Dalam situasi ketakutan dan kekhawatiran walau didukung kekuatan baik dalam bidang politik militer maupun informasi rasa takut mereka tak kunjung hilang.
Professor yahudi merasa sesak dadanya dan muak dengan pengajaran perang Zionis. Sikap seperti ini mungkin akan diikuti oleh lainya. Karena masker yang menutup wajah Zionis mulai terkuak walau ia memamerkan senyumnya. Ia tetap akan terlihat sebagai monster yang mempunyai taring yang berlumuran darah.

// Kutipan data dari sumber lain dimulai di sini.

(** ** The walk to the root ends, unless ownership is cyclic *)
Section RootTheorems.
Context {W : Type} `{!MetaReader W} `{!ObjectClient W ServiceSpec ServiceStatus} `{!ObjectClient W () PodStatus}
  `{!ObjectClient W DeploymentSpec DeploymentStatus} `{!ObjectClient W StatefulSetSpec ()}
  `{!ObjectClient W DaemonSetSpec ()} (w : W).

(** [p] is the resource the walk goes to from [ref]. *)
Definition owner_step (ref p : ResourceRef) : Prop :=
  rr_Kind ref <> "Service" /\ exists gvk m o, kindToGVK (rr_Kind ref) = Some gvk /\
    get_meta gvk.2 (rr_Namespace ref) (rr_Name ref) w = Ok m /\ controllerOf (om_OwnerReferences m) = Some o /\
    p = ref_to (rr_Namespace ref) (or_Kind o) (or_Name o).
(** [p] is a pod the walk looks at to resolve the service [ref]. *)
Definition backing_pod (ref p : ResourceRef) : Prop :=
  rr_Kind ref = "Service" /\ exists svc pods pod,
    kget (S := ServiceSpec) (T := ServiceStatus) (rr_Namespace ref) (rr_Name ref) w = Ok svc /\
    klist (S := ()) (T := PodStatus) (rr_Namespace ref) (svs_Selector (spec svc)) w = Ok pods /\ pod ∈ pods /\
    p = ref_to (rr_Namespace ref) "Pod" (obj_name pod).

Lemma owner_step_eq f ref p : owner_step ref p -> findRootResource (S f) ref w = findRootResource f p w.
Proof.
  intros (Hk & [[g v] k] & m & o & Hg & Hm & Ho & ->). simpl. rewrite decide_False by done.
  rewrite Hg. simpl in Hm. by rewrite Hm, Ho.
Qed.
Lemma owner_step_functional ref p1 p2 : owner_step ref p1 -> owner_step ref p2 -> p1 = p2.
Proof. intros (_ & gvk & m & o & H1 & H2 & H3 & ->) (_ & gvk' & m' & o' & H1' & H2' & H3' & ->). congruence. Qed.

Lemma findServiceRoot_ends (rec : ResourceRef -> option (res ResourceRef)) ref :
  rr_Kind ref = "Service" -> (forall p, backing_pod ref p -> is_Some (rec p)) -> is_Some (findServiceRoot rec ref w).
Proof.
  intros Hk Hrec. unfold findServiceRoot. destruct (kget _ _ w) as [svc|] eqn:Es; [|eauto].
  case_decide; [eauto|]. destruct (klist _ (svs_Selector (spec svc)) w) as [pods|] eqn:Ep; [|eauto].
  assert (Hpr : forall l c, (forall p, p ∈ l -> p ∈ pods) -> is_Some (podRoots rec (rr_Namespace ref) l c)).
  { induction l as [|p l IH]; intros c Hl; simpl; [eauto|].
    destruct (Hrec (ref_to (rr_Namespace ref) "Pod" (obj_name p))) as [x ->].
    { split; [done|]. exists svc, pods, p. split_and!; auto. apply Hl. by left. }
    destruct x; [|eauto]. apply IH. intros p' Hp'. apply Hl. by right. }
  destruct (Hpr pods ∅) as [x ->]; [done|]. destruct x as [c0|]; [|eauto].
  destruct (klist (rr_Namespace ref) ∅ w) as [dl|]; [|eauto].
  destruct (klist (S := StatefulSetSpec) (rr_Namespace ref) ∅ w) as [sl|]; [|eauto].
  destruct (klist (S := DaemonSetSpec) (rr_Namespace ref) ∅ w) as [al|]; [|eauto].
  destruct (map_to_list _) as [|[? ?] [|? ?]]; eauto.
Qed.

(** C35: When some measure of resources goes down along controller owner
    references, and from a service to the pods its selector lists, the walk to the
    root resource ends within that many steps plus one: with a root or with the
    error of a read. *)
Theorem root_walk_terminates (rank : ResourceRef -> nat) ref fuel :
  (forall r p, owner_step r p \/ backing_pod r p -> rank p < rank r) -> rank ref < fuel ->
  is_Some (findRootResource fuel ref w).
Proof.
  intros Hrank. revert ref. induction fuel as [|f IH]; intros ref Hf; [lia|].
  destruct (decide (rr_Kind ref = "Service")) as [Hs|Hs].
  - simpl. rewrite decide_True by done. apply findServiceRoot_ends; [done|]. intros p Hp. apply IH.
    assert (rank p < rank ref) by auto. lia.
  - destruct (kindToGVK (rr_Kind ref)) as [[[g v] k]|] eqn:Ek; [|simpl; rewrite decide_False, Ek by done; eauto].
    destruct (get_meta k (rr_Namespace ref) (rr_Name ref) w) as [m|] eqn:Em;
      [|simpl; rewrite decide_False, Ek, Em by done; eauto].
    destruct (controllerOf (om_OwnerReferences m)) as [o|] eqn:Eo;
      [|simpl; rewrite decide_False, Ek, Em, Eo by done; eauto].
    assert (Hst : owner_step ref (ref_to (rr_Namespace ref) (or_Kind o) (or_Name o))).
    { split; [done|]. by exists (g, v, k), m, o. }
    rewrite (owner_step_eq f _ _ Hst). apply IH. assert (rank (ref_to (rr_Namespace ref) (or_Kind o) (or_Name o)) < rank ref) by auto. lia.
Qed.

Lemma root_walk_result fuel ref root :
  findRootResource fuel ref w = Some (Ok root) ->
  exists top, rtc owner_step ref top /\
    ((rr_Kind top = "Service" /\ exists f, findServiceRoot (fun r => findRootResource f r w) top w = Some (Ok root)) \/
     (root = top /\ forall p, ~ owner_step top p)).
Proof.
  revert ref. induction fuel as [|f IH]; intros ref H; [done|].
  destruct (decide (rr_Kind ref = "Service")) as [Hs|Hs].
  { simpl in H. rewrite decide_True in H by done. exists ref. split; [done|]. left. eauto. }
  destruct (kindToGVK (rr_Kind ref)) as [[[g v] k]|] eqn:Ek.
  2: { simpl in H. rewrite decide_False, Ek in H by done. injection H as <-. exists ref. split; [done|]. right.
       split; [done|]. intros p (_ & gvk & m & o & Hg & _). congruence. }
  destruct (get_meta k (rr_Namespace ref) (rr_Name ref) w) as [m|e] eqn:Em.
  2: { simpl in H. rewrite decide_False, Ek, Em in H by done. destruct (IsNotFound e); [|done]. injection H as <-.
       exists ref. split; [done|]. right. split; [done|]. intros p (_ & gvk & m & o & Hg & Hm & _).
       rewrite Ek in Hg. injection Hg as <-. simpl in Hm. congruence. }
  destruct (controllerOf (om_OwnerReferences m)) as [o|] eqn:Eo.
  - assert (Hst : owner_step ref (ref_to (rr_Namespace ref) (or_Kind o) (or_Name o))).
    { split; [done|]. by exists (g, v, k), m, o. }
    rewrite (owner_step_eq f _ _ Hst) in H. apply IH in H as (top & Hr & H). exists top. split; [|done].
    by eapply rtc_l.
  - simpl in H. rewrite decide_False, Ek, Em, Eo in H by done. injection H as <-. exists ref. split; [done|]. right.
    split; [done|]. intros p (_ & gvk & m' & o & Hg & Hm & Ho & _). rewrite Ek in Hg. injection Hg as <-.
    simpl in Hm. congruence.
Qed.

(** A resource that owns itself through controller references keeps the walk
    going for ever: no amount of fuel ends it, so the reconcile of a problem case
    on it never returns. *)
Theorem ownership_cycle_never_ends ref fuel : tc owner_step ref ref -> findRootResource fuel ref w = None.
Proof.
  revert ref. induction fuel as [|f IH]; intros ref Hc; [done|].
  assert (exists p, owner_step ref p /\ tc owner_step p p) as (p & Hp & Hcp).
  { inversion Hc as [x y Hxy|x y z Hxy Hyz]; subst.
    - exists ref. split; [done|]. by apply tc_once.
    - exists y. split; [done|]. by eapply tc_r. }
  rewrite (owner_step_eq f _ _ Hp). by apply IH.
Qed.
End RootTheorems.

(** ** Reusing, creating and closing incidents *)
Definition automatic (inc : Incident) : Prop := ins_Source (spec inc) <> "manual".
Definition unresolved (inc : Incident) : Prop := int_State (status inc) <> IncidentStateResolved.

Lemma scanIncidents_inl items acc inc : scanIncidents items acc = inl inc -> inc ∈ items /\ automatic inc /\ unresolved inc.
Proof.
  revert acc. induction items as [|x items IH]; intros acc; simpl; [done|]. case_decide; [|case_decide].
  - intros (?&?&?)%IH. split_and!; [by right|done..].
  - intros [= ->]. split_and!; [by left|done..].
  - intros (?&?&?)%IH. split_and!; [by right|done..].
Qed.
Lemma scanIncidents_inr items acc l :
  scanIncidents items acc = inr l ->
  (forall inc, inc ∈ l <-> inc ∈ acc \/ (inc ∈ items /\ automatic inc)) /\
  (forall inc, inc ∈ items -> automatic inc -> ~ unresolved inc).
Proof.
  revert acc. induction items as [|x items IH]; intros acc; simpl.
  { intros [= ->]. split; [|by intros ? ?%elem_of_nil]. intros inc. split; [by left|].
    intros [?|[?%elem_of_nil _]]; done. }
  case_decide as Hm; [|case_decide as Hu; [done|]]; intros [H1 H2]%IH; split.
  - intros inc. rewrite H1, elem_of_cons. unfold automatic. naive_solver.
  - intros inc [->|Hin]%elem_of_cons; [intros Ha; by destruct Ha|by apply H2].
  - intros inc. rewrite H1, elem_of_cons, elem_of_app, list_elem_of_singleton. unfold automatic. naive_solver.
  - intros inc [->|Hin]%elem_of_cons; [intros _ Hx; by apply Hx|by apply H2].
Qed.

(** [a] was resolved no earlier than [b]; an incident without a resolution time
    comes before every other. *)
Definition resolved_no_earlier (a b : Incident) : Prop :=
  match int_ResolvedAt (status a), int_ResolvedAt (status b) with
  | _, None => True
  | Some ta, Some tb => (tb <= ta)%Z
  | None, Some _ => False
  end.
#[export] Instance resolved_no_earlier_trans : Transitive resolved_no_earlier.
Proof.
  intros a b c. unfold resolved_no_earlier.
  destruct (int_ResolvedAt (status a)), (int_ResolvedAt (status b)), (int_ResolvedAt (status c)); intros; try done; lia.
Qed.
Lemma latest_resolved_first l inc rest :
  sort_slice resolvedLater l = inc :: rest -> inc ∈ l /\ forall x, x ∈ l -> resolved_no_earlier inc x.
Proof.
  intros E. assert (Hs : StronglySorted resolved_no_earlier (sort_slice resolvedLater l)).
  { apply sort_slice_sorted; [apply _|..]; intros x y; unfold resolvedLater, resolved_no_earlier;
      destruct (int_ResolvedAt (status x)), (int_ResolvedAt (status y)); try done.
    - intros H%bool_decide_eq_true. lia.
    - intros H%bool_decide_eq_false. lia. }
  rewrite E in Hs. apply StronglySorted_inv in Hs as [_ Hall]. rewrite Forall_forall in Hall.
  assert (Hel : forall x, x ∈ l <-> x ∈ inc :: rest) by (intros x; by rewrite <- E, elem_of_sort_slice).
  split; [apply Hel; by left|]. intros x [->|Hx]%Hel%elem_of_cons; [|by apply Hall].
  unfold resolved_no_earlier. destruct (int_ResolvedAt (status inc)); [lia|done].
Qed.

Ternyata masalah ketakutan dan provokasi yang meliputi Zionis saat ini bukanlah perkara baru atau dadakan. Sebelumnya Yael Dayan seorang anak jenderal Moshe Dayyan sebelum pensiun menungkapkan kebobrokan Zionis dengan judul Keberuntungan bagi para panakut”. Demikian juga dengan penulis Ahmad Bahauddin yang yang menulis berjilid-jilid tentang yahudi berbahasa Arab dengan judul “Israiliyat”.
Perbedaannya bahwa kesombongan Israel dalam yahudisasi adalah efek dari ketakutanya secara langsung dari Islamisasi. Generasi Yahudi saat ini tidak percaya pada “kompas” Zionis yang menunjukan sejumlah kekkhawatiranya. Terbukti sebagian besar diantara mereka telah kehilangan tujuan hidup dan krisis moral terjadi di mana-mana. Akibatnya tingkat bunuh diri diantara mereka terus meningkat dan jumlah pemuda yang deserse mangkir dari wajib militer terus bertambah. Ditambah dengan usulan dari kelompok Yahudi Timur atau “Sephardim” terkait sejumlah kasus yang melibatkan penganiayaan dan pandangannya sebagai etnis tertinggi sebagaimana dilakukan Yahudi Barat atau “Ashkenazi.”
Tidak benar klaim yang menyatakan bangsa Arab ketika mereka membaca tentang realitas Zionis mereka akan menjatuhkanya secara politis atau berfikir sesuai kehendak dan mimpi-mimpi mereka.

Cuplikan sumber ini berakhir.